Basically using same data as Figure 1 but statewide. I picked histogram mostly as a condensed way to show within states from Fig 1 how wide the mobility scales can be. How does the economic background of a college student from one location compare to another state? It’s interesting to see the states with higher popular has such wide range of mobility. It’s interesting to see Alabama doesn’t break 40 percentile and Michigan is in the middle.

I added the yellow box to show how 68% of the student’s mobility is at.

library(ggridges)
cleaned_am = collegeAttendance_states %>% drop_na()
cleaned_am_mobility = cleaned_am$am_college_attendance
quantile(cleaned_am_mobility)

##     0%    25%    50%    75%   100% 
## 23.100 35.875 39.150 43.150 60.000

sumAM = sum(cleaned_am$childrenin1980_82cohorts)
majorityStudent= sumAM*.68
majorityStudent

## [1] 2054307

sumAM

## [1] 3021039

ca_state_mobility_plot <- ggplot(cleaned_am, aes(x=am_college_attendance, fill=state)) + 
  geom_histogram(binwidth = 1, color="blue", boundary=1) + scale_x_continuous() +
  labs(title = "US College Attendance Mobility by Selected State (3,021,039 total students)", 
       x = "Actual Mobility", y = "Relative Mobility", fill = "State") + 
  annotate(geom = "rect",
           xmin = 35.875, xmax = 43.150,
           ymin = 0, ymax = 12.5,
           fill = "yellow", alpha = 0.3) +
  annotate(geom = "label",
           x= 39, y = 13,
           label="68% or 2,054,307 of students here")
ggsave("plots/ca_state_mobility_plot.png")

## Saving 7 x 5 in image

ca_state_mobility_plot

Figure 3

I picked density ridges here to help compare the distribution of income between parent and child of between 1 generation and emphasizing the upper and lower income median brackets.
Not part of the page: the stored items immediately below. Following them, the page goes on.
(* ===== verification/Disk.v ===== *)
(** * Disk: the files of a directory ([std::fs])

    The stores of [crates/nxb-passive-analyzers] keep their files in one directory.
    A disk is what that directory holds, with the outcomes of the calls to come: any
    call may fail, and a write that fails may have written some of its bytes. Names are
    names in that directory: paths that lead out of it, and entries that are not
    files, are not modelled. *)

From S2P Require Import Prelude ByteStr BTree HashChain HttpSyntax.
Local Open Scope N_scope.

(** ** Model *)

(** How a call fails: its message, and the bytes a write has written by then. *)
Record Fault : Type := { ft_written : N; ft_message : str }.

(** [dk_faults] are the outcomes of the next calls, which succeed once it is used up. *)
Record Disk : Type := { dk_files : gmap str str; dk_faults : list (option Fault) }.

(** The messages of the errors that the state of the disk causes. *)
Inductive IoKind : Type := NotFound | AlreadyExists | UnexpectedEof | InvalidData.
Class OsLib : Type := { os_message : IoKind -> str }.

(** Code that uses the disk and may return early. *)
Definition Fs (E A : Type) : Type := Disk -> Result A E * Disk.

Definition fs_ret {E A} (a : A) : Fs E A := fun d => (Ok a, d).
Definition fs_lift {E A} (r : Result A E) : Fs E A := fun d => (r, d).
Definition fs_bind {E A B} (m : Fs E A) (k : A -> Fs E B) : Fs E B :=
  fun d => match m d with (Ok a, d) => k a d | (Err e, d) => (Err e, d) end.
Definition fs_map_err {E F A} (f : E -> F) (m : Fs E A) : Fs F A :=
  fun d => let '(r, d) := m d in (map_err f r, d).

Notation "'fs!' x ':=' m 'in' k" := (fs_bind m (fun x => k))
  (at level 10, x pattern, m at level 100, k at level 200) : rust_scope.

Definition with_files (files : gmap str str) (d : Disk) : Disk :=
  {| dk_files := files; dk_faults := dk_faults d |}.

(** The outcome of the next call. *)
Definition next_fault (d : Disk) : option Fault * Disk :=
  match dk_faults d with
  | [] => (None, d)
  | f :: rest => (f, {| dk_files := dk_files d; dk_faults := rest |})
  end.

(** A call without a result: [create_dir_all], [sync_all], a seek. *)
Definition fs_call : Fs str unit := fun d =>
  match next_fault d with
  | (Some f, d) => (Err (ft_message f), d)
  | (None, d) => (Ok tt, d)
  end.

Section Files.
Context {OS : OsLib}.

Definition fs_lookup (name : str) : Fs str str := fun d =>
  match dk_files d !! name with
  | Some bytes => (Ok bytes, d)
  | None => (Err (os_message NotFound), d)
  end.

(** [fs::read], and [File::open] of a file to be read, as far as it fails. *)
Definition fs_read (name : str) : Fs str str := fs! _ := fs_call in fs_lookup name.

(** [fs::read_to_string]. *)
Definition fs_read_to_string (name : str) : Fs str str :=
  fs! bytes := fs_read name in
  if from_utf8_ok bytes then fs_ret bytes else fs_lift (Err (os_message InvalidData)).

(** [Path::exists] and [Path::is_file], which are false when the call fails. *)
Definition fs_exists {E} (name : str) : Fs E bool := fun d =>
  match next_fault d with
  | (Some _, d) => (Ok false, d)
  | (None, d) => (Ok (bool_decide (is_Some (dk_files d !! name))), d)
  end.

(** [File::create], which empties a file that exists. *)
Definition fs_create (name : str) : Fs str unit :=
  fs! _ := fs_call in fun d => (Ok tt, with_files (<[name := []]> (dk_files d)) d).

(** [OpenOptions::new().create_new(true)]. *)
Definition fs_create_new (name : str) : Fs str unit :=
  fs! _ := fs_call in
  fun d => match dk_files d !! name with
           | Some _ => (Err (os_message AlreadyExists), d)
           | None => (Ok tt, with_files (<[name := []]> (dk_files d)) d)
           end.

(** [OpenOptions::new().append(true)]. *)
Definition fs_open_append (name : str) : Fs str unit := fs! _ := fs_read name in fs_ret tt.

(** [write_all] at the end of the file. *)
Definition fs_write (name bytes : str) : Fs str unit := fun d =>
  let '(fault, d) := next_fault d in
  let old := default [] (dk_files d !! name) in
  match fault with
  | None => (Ok tt, with_files (<[name := old ++ bytes]> (dk_files d)) d)
  | Some f =>
      (Err (ft_message f), with_files (<[name := old ++ take (N.to_nat (ft_written f)) bytes]> (dk_files d)) d)
  end.

Definition fs_rename (from to : str) : Fs str unit :=
  fs! _ := fs_call in
  fs! bytes := fs_lookup from in
  fun d => (Ok tt, with_files (<[to := bytes]> (delete from (dk_files d))) d).

(** [File::open(directory)] and [sync_all]. *)
Definition fs_sync_directory : Fs str unit := fs! _ := fs_call in fs_call.

(** [metadata(path).len()]. *)
Definition fs_metadata_len (name : str) : Fs str N := fs! bytes := fs_read name in fs_ret (len bytes).

(** [seek(Start(offset))] and [read_exact] into [n] bytes. *)
Definition fs_read_at (bytes : str) (offset n : N) : Fs str str :=
  fs! _ := fs_call in
  fs! _ := fs_call in
  if len bytes <? offset + n then fs_lift (Err (os_message UnexpectedEof))
  else fs_ret (take (N.to_nat n) (drop (N.to_nat offset) bytes)).

(** [read_dir], whose order is not specified: here that of the names. *)
Definition fs_read_dir : Fs str (list str) :=
  fs! _ := fs_call in fun d => (Ok (map_keys (dk_files d)), d).

End Files.

(** The directory entries, one call each, with a check that may return early. *)
Fixpoint fs_for {E A} (body : A -> Fs E unit) (l : list A) : Fs E unit :=
  match l with
  | [] => fs_ret tt
  | x :: rest => fs! _ := body x in fs_for body rest
  end.

(** [text.lines()]: a line ends with a line feed, with or without a carriage return
    before it; what is left at the end is a line unless it is empty. *)
Definition strip_carriage_return (line : str) : str := default line (strip_suffix line [ascii_of_N 13]).
Fixpoint lines_of_pieces (pieces : list str) : list str :=
  match pieces with
  | [] => []
  | [last] => match last with [] => [] | _ => [last] end
  | piece :: rest => strip_carriage_return piece :: lines_of_pieces rest
  end.
Definition text_lines (text : str) : list str := lines_of_pieces (split_byte 10 text).

(** [serde_json::from_str] and [from_slice]. *)
Class JsonParse (A : Type) : Type := { from_str : str -> Result A str }.

(** Reading back what was written gives the value. A struct is written as an object
    in UTF-8 without control characters, which are escaped. *)
Class JsonLines (A : Type) `{JsonLib A} `{JsonParse A} : Prop := {
  from_str_to_vec : forall (a : A) bytes, to_vec a = Ok bytes -> from_str bytes = Ok a;
  to_vec_text : forall (a : A) bytes, to_vec a = Ok bytes -> from_utf8_ok bytes = true;
  to_vec_printable : forall (a : A) bytes,
    to_vec a = Ok bytes -> forallb (fun c => negb (is_ascii_control c)) bytes = true;
  to_vec_object : forall (a : A) bytes,
    to_vec a = Ok bytes -> exists body, bytes = ("{" : str) ++ body ++ ("}" : str)
}.

(** ** Lines *)

Lemma from_utf8_ok_app s t : from_utf8_ok s = true -> from_utf8_ok (s ++ t) = from_utf8_ok t.
Proof.
  remember (length s) as n eqn:Hn. revert s Hn. induction (lt_wf n) as [n _ IH]. intros s ->.
  assert (forall r, (length r < length s)%nat -> from_utf8_ok r = true -> from_utf8_ok (r ++ t) = from_utf8_ok t)
    as IHs by (intros r Hr; by apply (IH (length r))). clear IH.
  destruct s as [|a s1]; [done|]. cbn [app from_utf8_ok]. destruct (in_range 0 127 a).
  { apply IHs. cbn. lia. }
  destruct s1 as [|b s2]; [done|]. cbn [app]. destruct (in_range 194 223 a).
  { intros [-> Hr]%andb_true_iff. apply IHs; [cbn; lia|done]. }
  destruct s2 as [|c s3]; [done|]. cbn [app]. destruct (in_range 224 239 a).
  { intros [[-> ->]%andb_true_iff Hr]%andb_true_iff. apply IHs; [cbn; lia|done]. }
  destruct s3 as [|e s4]; [done|]. cbn [app].
  intros [[[[-> ->]%andb_true_iff ->]%andb_true_iff ->]%andb_true_iff Hr]%andb_true_iff. apply IHs; [cbn; lia|done].
Qed.

Definition no_newline (line : str) : Prop := contains_byte 10 line = false.

Lemma split_byte_line line rest :
  no_newline line -> split_byte 10 (line ++ ascii_of_N 10 :: rest) = line :: split_byte 10 rest.
Proof.
  unfold no_newline, contains_byte. induction line as [|c line IH]; [done|]. cbn [app split_byte existsb]. intros Hn.
  apply orb_false_iff in Hn as [Hc Hl]. rewrite Hc. by rewrite IH.
Qed.

Lemma split_byte_ne n s : split_byte n s <> [].
Proof. destruct s as [|c s]; [done|]. cbn. destruct (is_byte n c); [done|]. by destruct (split_byte n s). Qed.

Lemma text_lines_cons line rest :
  no_newline line -> strip_carriage_return line = line ->
  text_lines (line ++ ascii_of_N 10 :: rest) = line :: text_lines rest.
Proof.
  intros Hn Hs. unfold text_lines. rewrite split_byte_line by done. cbn [lines_of_pieces].
  destruct (split_byte 10 rest) eqn:E; [by apply split_byte_ne in E|]. by rewrite Hs.
Qed.

Section Lines.
Context {A : Type} {J : JsonLib A} {P : JsonParse A} {L : JsonLines A}.

(** A written struct is one line. *)
Lemma json_line (a : A) bytes :
  to_vec a = Ok bytes -> no_newline bytes /\ strip_carriage_return bytes = bytes /\ trim bytes <> [].
Proof.
  intros Ha. pose proof (to_vec_printable a bytes Ha) as Hp. destruct (to_vec_object a bytes Ha) as [body ->].
  set (bytes := ("{" : str) ++ body ++ ("}" : str)) in *. split_and!.
  - unfold no_newline, contains_byte. destruct (existsb _ bytes) eqn:E; [|done].
    apply existsb_exists in E as (c & Hin & Hc). rewrite forallb_forall in Hp. specialize (Hp c Hin). exfalso.
    revert Hc Hp. clear. byte_cases c.
  - unfold strip_carriage_return. destruct (strip_suffix bytes _) as [p|] eqn:E; [|done].
    apply strip_suffix_spec in E. unfold bytes in E. rewrite app_assoc in E. by apply app_inj_tail in E as [_ E].
  - assert (trim bytes = bytes) as ->; [|done].
    apply trim_id; [by destruct body as [|? []]|]. unfold bytes. rewrite app_assoc, reverse_app.
    generalize (reverse (("{" : str) ++ body)). intros [|c [|e r]]; cbn; unfold ws2, ws3; rewrite ?andb_false_r; cbn; rewrite ?andb_false_r; done.
Qed.

(** The lines of a file of written structs. *)
Lemma text_lines_structs (l : list A) lines :
  Forall2 (fun a line => to_vec a = Ok line) l lines ->
  text_lines (flat_map (fun line => line ++ [ascii_of_N 10]) lines) = lines
  /\ from_utf8_ok (flat_map (fun line => line ++ [ascii_of_N 10]) lines) = true.
Proof.
  induction 1 as [|a line l lines Ha _ [IH1 IH2]]; [done|]. cbn [flat_map].
  destruct (json_line a line Ha) as (Hn & Hs & _). rewrite <- app_assoc. split.
  - cbn [app]. rewrite text_lines_cons by done. by rewrite IH1.
  - rewrite from_utf8_ok_app by (by eapply to_vec_text). cbn. exact IH2.
Qed.
End Lines.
AKA how many people are in each state and each parental income bracket.

I added lines for the quartiles to see the difference of scale and the spread of the data.

cleaned_income = income_state %>% drop_na()
cleaned_parent_income = cleaned_income$median_parent_income
quantile(cleaned_parent_income)

##    0%   25%   50%   75%  100% 
## 20300 41000 49050 58400 82100

cleaned_child_income = cleaned_income$median_child_income
quantile(cleaned_child_income)

##    0%   25%   50%   75%  100% 
## 21800 30225 33500 36900 53300

parent_income_state <- ggplot(income_state, aes(x=median_parent_income, y=state, fill=..x..)) +   geom_density_ridges_gradient() + scale_fill_viridis_c(option="cividis") +
  labs(title="Parent of College Child Income by Selected State", x="Median Parent Income", y="Selected States", fill = "Income") + scale_x_continuous(labels = label_comma(), breaks = seq(0, 100000, 10000)) + scale_fill_continuous(labels = label_comma()) +
  annotate(geom = "segment",
           x = 82100, xend = 82100,
           y = 0, yend = 9,
           color="red") + 
  annotate(geom = "segment",
           x = 58400, xend = 58400,
           y = 0, yend = 9,
           color="red") + 
  annotate(geom = "segment",
           x = 49050, xend = 49050,
           y = 0, yend = 9,
           color="blue") + 
  annotate(geom = "segment",
           x = 41000, xend = 41000,
           y = 0, yend = 9,
           color="red") + 
  annotate(geom = "segment",
           x = 20300, xend = 20300,
           y = 0, yend = 9,
           color="red")

## Scale for fill is already present.
## Adding another scale for fill, which will replace the existing scale.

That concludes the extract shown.